Structural modelling and in silico analysis of a thiol-activated cytolysin produced by Bacillus thuringiensis

Abstract

Bacillus thuringiensis (Bt) is a soil-dwelling, Gram-positive bacterium that produces proteins with specific toxic effects against invertebrate organisms. These toxins specifically target insects. This study examined a hypothetical Bt protein for its potential toxicity to mammals. The hypothetical protein was analyzed using various bioinformatics tools, including NCBI BLAST and conserved domain tools. The physicochemical properties were assessed using ExPasy ProtParam, and homology models were generated through automated services. The analysis revealed that the hypothetical protein is a thiol-activated cytolysin, a pore-forming toxin that targets mammalian cells with a signature motif.
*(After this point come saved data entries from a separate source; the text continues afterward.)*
(** ** Device descriptors *)

(** The four values of the Go constants; the fields are private to the package
    and no other value is ever stored. *)
Inductive DeviceDescriptorType := DeviceAny | DeviceSerial | DeviceUsb | DeviceLocal.

#[global] Instance descriptor_type_eq_dec : EqDecision DeviceDescriptorType.
Proof. solve_decision. Defined.

Record DeviceDescriptor := mkDescriptor { descriptorType : DeviceDescriptorType; serial : bytes }.

Definition AnyDevice : DeviceDescriptor := mkDescriptor DeviceAny [].
Definition AnyUsbDevice : DeviceDescriptor := mkDescriptor DeviceUsb [].
Definition AnyLocalDevice : DeviceDescriptor := mkDescriptor DeviceLocal [].
Definition DeviceWithSerial (s : bytes) : DeviceDescriptor := mkDescriptor DeviceSerial s.

(** [DeviceDescriptorType.String] *)
Definition DescriptorType_String (t : DeviceDescriptorType) : bytes :=
  match t with
  | DeviceAny => str "DeviceAny"
  | DeviceSerial => str "DeviceSerial"
  | DeviceUsb => str "DeviceUsb"
  | DeviceLocal => str "DeviceLocal"
  end.

(** [DeviceDescriptor.String]; [Device.String] is the same on the device's
    descriptor. *)
Definition Descriptor_String (d : DeviceDescriptor) : bytes :=
  match descriptorType d with
  | DeviceSerial => DescriptorType_String (descriptorType d) ++ str "[" ++ serial d ++ str "]"
  | t => DescriptorType_String t
  end.

(** [getHostPrefix] *)
Definition getHostPrefix (d : DeviceDescriptor) : bytes :=
  match descriptorType d with
  | DeviceAny => str "host"
  | DeviceUsb => str "host-usb"
  | DeviceLocal => str "host-local"
  | DeviceSerial => str "host-serial:" ++ serial d
  end.

(** [getTransportDescriptor] *)
Definition getTransportDescriptor (d : DeviceDescriptor) : bytes :=
  match descriptorType d with
  | DeviceAny => str "transport-any"
  | DeviceUsb => str "transport-usb"
  | DeviceLocal => str "transport-local"
  | DeviceSerial => str "transport:" ++ serial d
  end.

(** ** Requests on one connection *)

(** The body of [SendHostCommandContext] once the connection is open. *)
Definition host_command (x : ctx) (cmd : bytes) : io conn bytes :=
  _ ← (match ctx_SetDeadline x with Some e => fail e | None => mret tt end);
  r ← attempt (sendADBCommand cmd);
  match r with
  | inr e => fail (match ctx_Err x with Some ce => ce | None => e end)
  | inl status =>
      if decide (status = StatusFail) then
        payload ← readLengthPrefixed_or_empty;
        fail (Errorf (str "adb server FAIL: " ++ payload))
      else
        p ← attempt readLengthPrefixed;
        match p with
        | inl payload => mret payload
        | inr e =>
            if is_net_error e then fail e
            else
              '(rest, _) ← ReadAll;
              match ctx_Err x with Some ce => fail ce | None => mret rest end
        end
  end.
The toxin has a molecular weight of 52.6 kDa, and its instability index is 25.73, indicating it is stable under physiological conditions. Furthermore, the toxin is expected to exhibit thermal stability, as evidenced by its aliphatic index of 79.52. Three homology modeling services were used, homology modeling identified anthrolysin O, a thiol-activated cytolysin with 97.53% sequence identity, as the closest template. The Swiss model demonstrated superior validation compared to others. The protein folds into four functional domains characteristic of thiol-activated cytolysins: domain 3 likely forms beta-barrel channels, domains 1 and 2 are involved in oligomerization, and domain 4 recognizes cholesterol. Docking analysis revealed hydrophobic binding interactions with 8 of 11 residues in the cholesterol signature motif, including a hydrogen bond with Gly474 (2.29 Å). In conclusion, Bt produces a thermostable cholesterol-dependent cytolysin that shows strong similarity to anthrolysin O and perfringolysin O.